Problem description :: With the listing in front of you, retype it exactly.

Entries supplied ::

(** X11.  The state dict the ChipNet notebook downloads is never used, but
    the download can still end the run: when the run stops at
    [load_state_dict_from_url], its outcome is the exception of the
    download, the model had already been created, and neither the dataset
    nor a loader nor the [ChipNet] object was built. *)
Theorem failed_download_ends_the_chipnet_run :
  forall w e,
    failure (trace_of CN.notebook w) =
      Some (LoadStateDictFromUrl CN.pretrained_weights, e) ->
    load_state_dict_from_url w CN.pretrained_weights = Raise e /\
    outcome CN.notebook w = Raise e /\
    data_calls (trace_of CN.notebook w) = [] /\
    compression_calls (trace_of CN.notebook w) = [] /\
    exists model, create_model w CN.model_call = Ok model.
Proof.
  intros w e H. every_run CN.notebook w E; find_failure H.
  injection H as <-.
  repeat (split; [reflexivity|]).
  eexists. reflexivity.
Qed.

Lemma failed_download_ends_the_chipnet_run_witness :
  outcome CN.notebook Cases.offline_world =
    Raise (Exn "URLError" "Temporary failure in name resolution") /\
  data_calls (trace_of CN.notebook Cases.offline_world) = [].
Proof.
  destruct (failed_download_ends_the_chipnet_run Cases.offline_world
              (Exn "URLError" "Temporary failure in name resolution"))
    as (_ & O & D & _).
  - reflexivity.
  - split; assumption.
Defined.

(** What a run constructed and compressed, read off the run. *)
Ltac one_object :=
  repeat match goal with u : unit |- _ => destruct u end;
  unfold constructed, compressed;
  cbn [select app ev_call];
  repeat match goal with
         | R : FT.test_loop _ _ _ _ _ _ = (?t, _)
           |- context [select _ (?t ++ _)] =>
             rewrite !(select_app _ t); drop_loop R
         | R : FT.test_loop _ _ _ _ _ _ = (?t, _)
           |- context [select _ ?t] => drop_loop R
         end;
  cbn [select app ev_call length];
  split; [lia|];
  let c := fresh "c" in
  let H := fresh "H" in
  intros c H; cbn [In] in H;
  repeat match type of H with
         | _ \/ _ => destruct H as [H|H]
         end;
  try contradiction;
  subst c; repeat split; assumption.

(** X12.  In every run of every notebook, complete or not, at most one
    compression object is constructed, and [compress_model] is called at
    most once, on that object and only after its constructor returned. *)
Theorem compression_needs_a_built_object :
  forall nb w, In nb notebooks ->
    (length (constructed (trace_of nb w)) <= 1)%nat /\
    forall c, In c (compressed (trace_of nb w)) ->
      compressed (trace_of nb w) = [c] /\
      constructed (trace_of nb w) = [c] /\
      init_compressor w c = Ok tt.
Proof.
  intros nb w H.
  repeat (destruct H as [<-|H]); [| | |destruct H];
    rewrite !trace_of_void.
  - every_run FT.notebook w E; one_object.
  - every_run CN.notebook w E; one_object.
  - every_run BS.notebook w E; one_object.
Qed.

Lemma compression_needs_a_built_object_witness :
  (length (constructed (trace_of (void BS.notebook) Sample.world))
     <= 1)%nat /\
  forall c,
    In c (compressed (trace_of (void BS.notebook) Sample.world)) ->
    compressed (trace_of (void BS.notebook) Sample.world) = [c] /\
    constructed (trace_of (void BS.notebook) Sample.world) = [c] /\
    init_compressor Sample.world c = Ok tt.
Proof.
  apply (compression_needs_a_built_object (void BS.notebook)).
  simpl. auto.
Defined.

End More.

Answer for this exercise ::
(** X11.  The state dict the ChipNet notebook downloads is never used, but
    the download can still end the run: when the run stops at
    [load_state_dict_from_url], its outcome is the exception of the
    download, the model had already been created, and neither the dataset
    nor a loader nor the [ChipNet] object was built. *)
Theorem failed_download_ends_the_chipnet_run :
  forall w e,
    failure (trace_of CN.notebook w) =
      Some (LoadStateDictFromUrl CN.pretrained_weights, e) ->
    load_state_dict_from_url w CN.pretrained_weights = Raise e /\
    outcome CN.notebook w = Raise e /\
    data_calls (trace_of CN.notebook w) = [] /\
    compression_calls (trace_of CN.notebook w) = [] /\
    exists model, create_model w CN.model_call = Ok model.
Proof.
  intros w e H. every_run CN.notebook w E; find_failure H.
  injection H as <-.
  repeat (split; [reflexivity|]).
  eexists. reflexivity.
Qed.

Lemma failed_download_ends_the_chipnet_run_witness :
  outcome CN.notebook Cases.offline_world =
    Raise (Exn "URLError" "Temporary failure in name resolution") /\
  data_calls (trace_of CN.notebook Cases.offline_world) = [].
Proof.
  destruct (failed_download_ends_the_chipnet_run Cases.offline_world
              (Exn "URLError" "Temporary failure in name resolution"))
    as (_ & O & D & _).
  - reflexivity.
  - split; assumption.
Defined.

(** What a run constructed and compressed, read off the run. *)
Ltac one_object :=
  repeat match goal with u : unit |- _ => destruct u end;
  unfold constructed, compressed;
  cbn [select app ev_call];
  repeat match goal with
         | R : FT.test_loop _ _ _ _ _ _ = (?t, _)
           |- context [select _ (?t ++ _)] =>
             rewrite !(select_app _ t); drop_loop R
         | R : FT.test_loop _ _ _ _ _ _ = (?t, _)
           |- context [select _ ?t] => drop_loop R
         end;
  cbn [select app ev_call length];
  split; [lia|];
  let c := fresh "c" in
  let H := fresh "H" in
  intros c H; cbn [In] in H;
  repeat match type of H with
         | _ \/ _ => destruct H as [H|H]
         end;
  try contradiction;
  subst c; repeat split; assumption.

(** X12.  In every run of every notebook, complete or not, at most one
    compression object is constructed, and [compress_model] is called at
    most once, on that object and only after its constructor returned. *)
Theorem compression_needs_a_built_object :
  forall nb w, In nb notebooks ->
    (length (constructed (trace_of nb w)) <= 1)%nat /\
    forall c, In c (compressed (trace_of nb w)) ->
      compressed (trace_of nb w) = [c] /\
      constructed (trace_of nb w) = [c] /\
      init_compressor w c = Ok tt.
Proof.
  intros nb w H.
  repeat (destruct H as [<-|H]); [| | |destruct H];
    rewrite !trace_of_void.
  - every_run FT.notebook w E; one_object.
  - every_run CN.notebook w E; one_object.
  - every_run BS.notebook w E; one_object.
Qed.

Lemma compression_needs_a_built_object_witness :
  (length (constructed (trace_of (void BS.notebook) Sample.world))
     <= 1)%nat /\
  forall c,
    In c (compressed (trace_of (void BS.notebook) Sample.world)) ->
    compressed (trace_of (void BS.notebook) Sample.world) = [c] /\
    constructed (trace_of (void BS.notebook) Sample.world) = [c] /\
    init_compressor Sample.world c = Ok tt.
Proof.
  apply (compression_needs_a_built_object (void BS.notebook)).
  simpl. auto.
Defined.

End More.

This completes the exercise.